La mer est vaste et nous étions bien dissimulés dans ce no man’s land infini.
Vendredi 26 avril
On nous informe que nous allons accoster un peu au nord de Narvik. Pourquoi pas à Narvik même ? Les Britanniques n'ont-ils pas pris la ville
? Nous avons du mal à comprendre mais les décisions émanent d'un niveau supérieur.
Nous allons attendre…Plus tard dans l'après-midi nous franchissons le
Cercle Polaire. Nous nous trouvons à 66°33 'de latitude nord, sur le même parallèle que le Groenland, l'Alaska et la Sibérie du Nord. Je ressens immédiatement que je suis loin de ma chère Provence, de Marseille
et de la Méditerranée toujours bleue. La nature au nord est radicalement différente.
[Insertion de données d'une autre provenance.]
(** C30: Room is made exactly when it can be made: unless the empty key is stored,
    a write that needs [delta] more bytes is admitted if and only if it fits
    beside the protected keys that have not expired; when it is admitted the
    counter is at most the limit less [delta], only unprotected keys were
    evicted, and all of them are reported. *)
Theorem eviction_admits_what_fits (E : Env) delta prot s :
  StoreInv s → maxMemoryEnabled s = true → 0 < delta → lookupKey s [] = None →
  (∀ k v, lookupKey s k = Some v → lastAccessed v < maxInt64Value) →
  ∃ s1 s' r, ensureMemoryAvailableLocked delta prot s = (r, s')
    ∧ Recalculated (clock (ticks s) / 1000000) (tick s) s1
    ∧ match r with
      | Ok ks => 0 ≤ maxMemory s - delta ∧ protectedSize prot s1 ≤ maxMemory s - delta
          ∧ usedMemory s' ≤ maxMemory s - delta ∧ Evicted prot s1 ks s'
      | Err e => e = ErrMemoryLimitExceeded ∧ Evicted prot s1 [] s'
          ∧ (maxMemory s - delta < 0 ∨ maxMemory s - delta < protectedSize prot s1)
      end.
Proof.
  intros Hs Hen Hd Hempty Hst. destruct (ensure_spec delta prot s Hs Hen Hd) as (s1 & ks & s' & r & Heq & Hr & Hev & Hcase).
  assert (∀ k v, lookupKey s' k = Some v → lookupKey s k = Some v) as Hsub.
  { intros k v. rewrite (ev_lookup _ _ _ _ Hev). case_decide; [done|]. rewrite (rec_lookup _ _ _ Hr). by intros [? _]%live_Some. }
  assert (Accounted s') as Ha by (apply (ev_accounted _ _ _ _ Hev); by eapply Recalculated_accounted).
  assert (maxMemoryEnabled s' = true) as Hen'.
  { rewrite (sameRest_enabled _ _ (ev_rest _ _ _ _ Hev)), (sameRest_enabled _ _ (rec_rest _ _ _ Hr)). done. }
  pose proof (ev_protected _ _ _ _ Hev) as Hprot. fold (protectedSize prot s') (protectedSize prot s1) in Hprot.
  exists s1, s', r. split_and!; [done|done|].
  destruct Hcase as [(-> & H0 & Hu)|[(-> & -> & Hn)|(-> & H0 & Hp & Hu & Hx)]].
  - split_and!; try done. rewrite <- Hprot. etransitivity; [|exact Hu]. rewrite (Ha Hen').
    unfold protectedSize, stotal, mtotal. induction (shards s') as [|m l IH]; cbn [foldr]; [done|].
    assert (∀ l' : list (bytes * ValueObject), foldr (λ p acc, (if decide (p.1 ∈ prot) then vsize p.1 p.2 else 0) + acc) 0 l'
      ≤ foldr (λ p acc, vsize p.1 p.2 + acc) 0 l') as Hle.
    { induction l' as [|[k v] l' IH']; cbn [foldr fst snd]; [done|]. assert (0 ≤ vsize k v) by apply vsize_nonneg. case_decide; lia. }
    specialize (Hle (map_to_list m)). lia.
  - done.
  - exfalso. assert (lookupKey s' [] = None) as He'.
    { destruct (lookupKey s' []) eqn:Ee; [|done]. apply Hsub in Ee. congruence. }
    assert (stotal vsize s' = protectedSize prot s') as Heqp.
    { apply exhausted_protected; [apply Hev|done|done|]. intros k v Hk. by eapply Hst, Hsub. }
    rewrite (Ha Hen') in Hu. lia.
Qed.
Elle est époustouflante, le temps est magnifique et le soleil brille sur tout le territoire
d'une lumière que nous n'avons jamais vue auparavant. La journée semble sans fin et lorsque le soleil finit par se coucher, le spectacle est indescriptible. Comme cela aurait été beau si nous n'avions pas été en guerre…
Samedi 27 avril
Dans ce pays singulier, le soleil se lève vers deux heures du matin ! Et encore ne sommes-nous qu'en avril !Comment est-ce en plein été ?
Sur babord surgit un paysage qui nous éblouit. Des sommets effilés et couverts de neige, peu différents de ceux qui nous sont familiers dans les Alpes mais qui plongent dans la mer ! Ils sont proches de nous mais en même temps irréels.
Il fait froid et l'air a la transparence du cristal. Les reliefs que nous avons à notre gauche sont les îles Lofoten et leur nature extraordinaire. Nous avançons lentement vers le nord au cœur de ce paysage magnifique. Le convoi est
bien regroupé.
Un bateau au pavillon norvégien vient à notre rencontre et nous conduit dans un lieu où nous nous
arrêtons sans jeter l'ancre. Nous sommes dans le fjord de Vagsfjorden. Une petite ville se dessine à babord.
La
bataille de Narvik
C'était la première fois que je mettais le pied en Norvège, cet étrange pays si éloigné
de mon domicile. J'étais maintenant à plus de trois mille kilomètres de ma ville,Toulon. À Toulon, à ce moment de l'année, fin avril, il faisait chaud, un temps presque estival. La ville où nous avions débarqué
s'appelait Harstad, située dans le département nordique de Troms. Je n'avais jamais entendu parler ni du département, ni de la ville. Je me trouvais an nord du 70° parallèle, à la même hauteur que l'Alaska du Nord
; j'étais plus près du pôle nord que de Marseille.
Le trajet depuis Scapa Flow avait pris quatre ou cinq jours. Le temps était
épouvantable, je n'avais jamais vu des vagues aussi hautes. Le torpilleur qui nous avait suivis pour nous protéger ne se devinait pratiquement pas sur la mer déchaînée par la tempête. Et nous étions pour une large
part neutralisés par le mal de mer et le manque de sommeil. Harstad était donc providentielle, petite ville portuaire où nous pouvions dormir à quai.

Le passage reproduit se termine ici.